I'm trying to determine the actual current module of a function (as seen if imported from elsewhere), even if the current module is the "top level scripting environment" __main__
.
It may sound like a weird thing to do, but the background is that I need to serialize a function and unserialize it (including arguments) on a different machine, for which I need to make sure the correct module AND NOT __main__
is imported before deserializing (otherwise I get an error saying AttributeError: 'module' object has no attribute my_fun
).
So far, I've tried inspection:
import inspect
print inspect.getmodule(my_fun)
which gives me
<module '__main__' from 'example.py'>
of course. I also tried finding something useful using globals()
, no luck.
What I really want is <module 'example' from 'example.py'>
. I suppose a hacky way would be to parse it from the file name using something like
m_name = __main__.__file__.split("/")[-1].replace(".pyc","")

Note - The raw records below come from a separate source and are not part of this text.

(** * gors: a small HTTP request helper (Go), verified against its specification

    The development embeds [gors.go] shallowly.

    - Go strings are byte sequences and are modelled by [string]; the
      byte-level algorithms work on [list ascii].
    - A Go map is a reference: the map objects live in a heap of [gmap]s and
      a struct field holds the location of one, or nil.  A [*Request] is a
      location in a heap of [Request] structs.
    - A call of the package is a computation in a state monad whose outcome
      is a return or a panic.  Go's [error] results are ordinary values.
    - The network, the clock, the response body streams and the iteration
      order of maps are oracles of an environment [Env]; the transport is
      handed the outgoing request and holds no reference to the [Request].
    - What the package calls in the Go standard library ([path], [strings],
      [net/url], [net/http], [context], [fmt], [encoding/json]) is not part
      of the repository; it is modelled here after the library's sources
      (Go 1.21), function by function and under the library's names. *)

From Stdlib Require Import Ascii.
From stdpp Require Import gmap strings list fin_maps sorting pretty.

(** ** Bytes and strings *)

Abbreviation bytes := (list ascii).

(** The bytes of a string, and the string of a byte sequence. *)
Definition B (s : string) : bytes := String.list_ascii_of_string s.
Definition str (l : bytes) : string := String.string_of_list_ascii l.

Definition byte_val (c : ascii) : nat := nat_of_ascii c.

Definition byte_in (lo hi c : ascii) : bool :=
  (byte_val lo <=? byte_val c)%nat && (byte_val c <=? byte_val hi)%nat.

Definition isLower (c : ascii) : bool := byte_in "a" "z" c.
Definition isUpper (c : ascii) : bool := byte_in "A" "Z" c.
Definition isDigit (c : ascii) : bool := byte_in "0" "9" c.
Definition isAlnum (c : ascii) : bool := isLower c || isUpper c || isDigit c.

Definition byte_mem (c : ascii) (set : string) : bool :=
  existsb (Ascii.eqb c) (B set).

Definition bytes_eqb (a b : bytes) : bool := bool_decide (a = b).

(** ** Package [strings] *)

Module strings.

(** [len(s) >= len(prefix) && s[:len(prefix)] == prefix] *)
Definition hasPrefix (s prefix : bytes) : bool :=
  (length prefix <=? length s)%nat && bytes_eqb (take (length prefix) s) prefix.

(** [len(s) >= len(suffix) && s[len(s)-len(suffix):] == suffix] *)
Definition hasSuffix (s suffix : bytes) : bool :=
  (length suffix <=? length s)%nat
  && bytes_eqb (drop (length s - length suffix) s) suffix.

Definition HasPrefix (s prefix : string) : bool := hasPrefix (B s) (B prefix).
Definition HasSuffix (s suffix : string) : bool := hasSuffix (B s) (B suffix).

(** [strings.IndexByte]: position of the first [c], if any. *)
Fixpoint indexByte (s : bytes) (c : ascii) : option nat :=
  match s with
  | [] => None
  | x :: s' => if Ascii.eqb x c then Some 0%nat else S <$> indexByte s' c
  end.

(** [strings.LastIndexByte]. *)
Fixpoint lastIndexByte (s : bytes) (c : ascii) : option nat :=
  match s with
  | [] => None
  | x :: s' =>
      match lastIndexByte s' c with
      | Some i => Some (S i)
      | None => if Ascii.eqb x c then Some 0%nat else None
      end
  end.

(** [strings.Cut(s, sep)] for a one-byte separator: before, after, found. *)
Definition cutByte (s : bytes) (c : ascii) : bytes * bytes * bool :=
  match indexByte s c with
  | Some i => (take i s, drop (S i) s, true)
  | None => (s, [], false)
  end.

Definition containsByte (s : bytes) (c : ascii) : bool :=
  bool_decide (is_Some (indexByte s c)).

Definition countByte (s : bytes) (c : ascii) : nat :=
  length (filter (λ x, x = c) s).

(** [strings.Index(s, sub)]: first position where [sub] occurs. *)
Fixpoint index (s sub : bytes) : option nat :=
  if hasPrefix s sub then Some 0%nat
  else match s with
       | [] => None
       | _ :: s' => S <$> index s' sub
       end.

Definition toLowerByte (c : ascii) : ascii :=
  if isUpper c then ascii_of_nat (byte_val c + 32) else c.
Definition toUpperByte (c : ascii) : ascii :=
  if isLower c then ascii_of_nat (byte_val c - 32) else c.

(** [strings.TrimSuffix] for a one-byte suffix. *)
Definition trimSuffixByte (s : bytes) (c : ascii) : bytes :=
  if hasSuffix s [c] then take (length s - 1) s else s.

End strings.

(** ** Package [path] *)

Module path.

(** The lazily built output buffer of [Clean] ([lazybuf]) denotes the
    bytes [buf[:w]].  The model keeps exactly those bytes, most recent
    first, so that [out.w] is [length out], [out.append(c)] is [c :: out]
    and [out.w--] drops the head. *)

(** [for ; r < n && path[r] != '/'; r++ { out.append(path[r]) }] *)
Fixpoint copy_element (rest out : bytes) : bytes * bytes :=
  match rest with
  | c :: rest' =>
      if Ascii.eqb c "/" then (rest, out) else copy_element rest' (c :: out)
  | [] => ([], out)
  end.

(** [out.w--; for out.w > dotdot && out.index(out.w) != '/' { out.w-- }] *)
Fixpoint backtrack (dotdot : nat) (out : bytes) : bytes :=
  match out with
  | [] => []
  | c :: out' =>
      if (dotdot <? length out')%nat && negb (Ascii.eqb c "/")
      then backtrack dotdot out'
      else out'
  end.

(** [r+k == n || path[r+k] == '/'], on the unread rest [path[r+k:]]. *)
Definition end_or_slash (rest : bytes) : bool :=
  match rest with
  | [] => true
  | c :: _ => Ascii.eqb c "/"
  end.

(** The main loop [for r < n { switch ... }] of [Clean]; [rest] is
    [path[r:]].  Every iteration consumes at least one byte, so
    [length rest] iterations always suffice ([clean_loop_total]). *)
Fixpoint clean_loop (fuel : nat) (rooted : bool) (rest out : bytes)
    (dotdot : nat) : option bytes :=
  match rest with
  | [] => Some out
  | c :: rest1 =>
      match fuel with
      | O => None
      | S fuel =>
          if Ascii.eqb c "/" then
            (* empty path element *)
            clean_loop fuel rooted rest1 out dotdot
          else if Ascii.eqb c "." && end_or_slash rest1 then
            (* . element *)
            clean_loop fuel rooted rest1 out dotdot
          else if Ascii.eqb c "."
                  && match rest1 with
                     | c1 :: rest2 => Ascii.eqb c1 "." && end_or_slash rest2
                     | [] => false
                     end then
            (* .. element: remove to last / *)
            let rest2 := tail rest1 in
            if (dotdot <? length out)%nat then
              (* can backtrack *)
              clean_loop fuel rooted rest2 (backtrack dotdot out) dotdot
            else if negb rooted then
              (* cannot backtrack, but not rooted, so append .. element *)
              let out1 := if (0 <? length out)%nat then "/"%char :: out else out in
              let out2 := "."%char :: "."%char :: out1 in
              clean_loop fuel rooted rest2 out2 (length out2)
            else
              clean_loop fuel rooted rest2 out dotdot
          else
            (* real path element: add slash if needed, copy element *)
            let out1 :=
              if (rooted && negb (length out =? 1)%nat)
                 || (negb rooted && negb (length out =? 0)%nat)
              then "/"%char :: out else out in
            let '(rest', out2) := copy_element rest out1 in
            clean_loop fuel rooted rest' out2 dotdot
      end
  end.

Definition clean (p : bytes) : bytes :=
  match p with
  | [] => B "."
  | c0 :: p' =>
      let rooted := Ascii.eqb c0 "/" in
      let '(rest, out, dotdot) :=
        if rooted then (p', ["/"%char], 1%nat) else (p, [], 0%nat) in
      match clean_loop (length rest) rooted rest out dotdot with
      | Some [] => B "."          (* turn empty string into "." *)
      | Some out => reverse out
      | None => B "."             (* not reached: [clean_loop_total] *)
      end
  end.

(** [path.Clean] *)
Definition Clean (p : string) : string := str (clean (B p)).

and then find the module by name sys.modules[m_name]
.
Is there a cleaner/better way to do this?
EDIT:
After learning about ipython's "FakeModule" and a bit more googling, I came accross this post, which describes exactly the problem that I'm facing, including my current solution to it (which is explicitly importing the current module import current_module
and serializing current_module.my_fun
instead of my_fun). I'm trying to avoid this, as it might not be intuitive for the users of my package.
I actually ran across this same problem.
What I used was:
return os.path.splitext(os.path.basename(__main__.__file__))[0]
Which is effectively the same as your "hack." Honestly, I think its the best solution.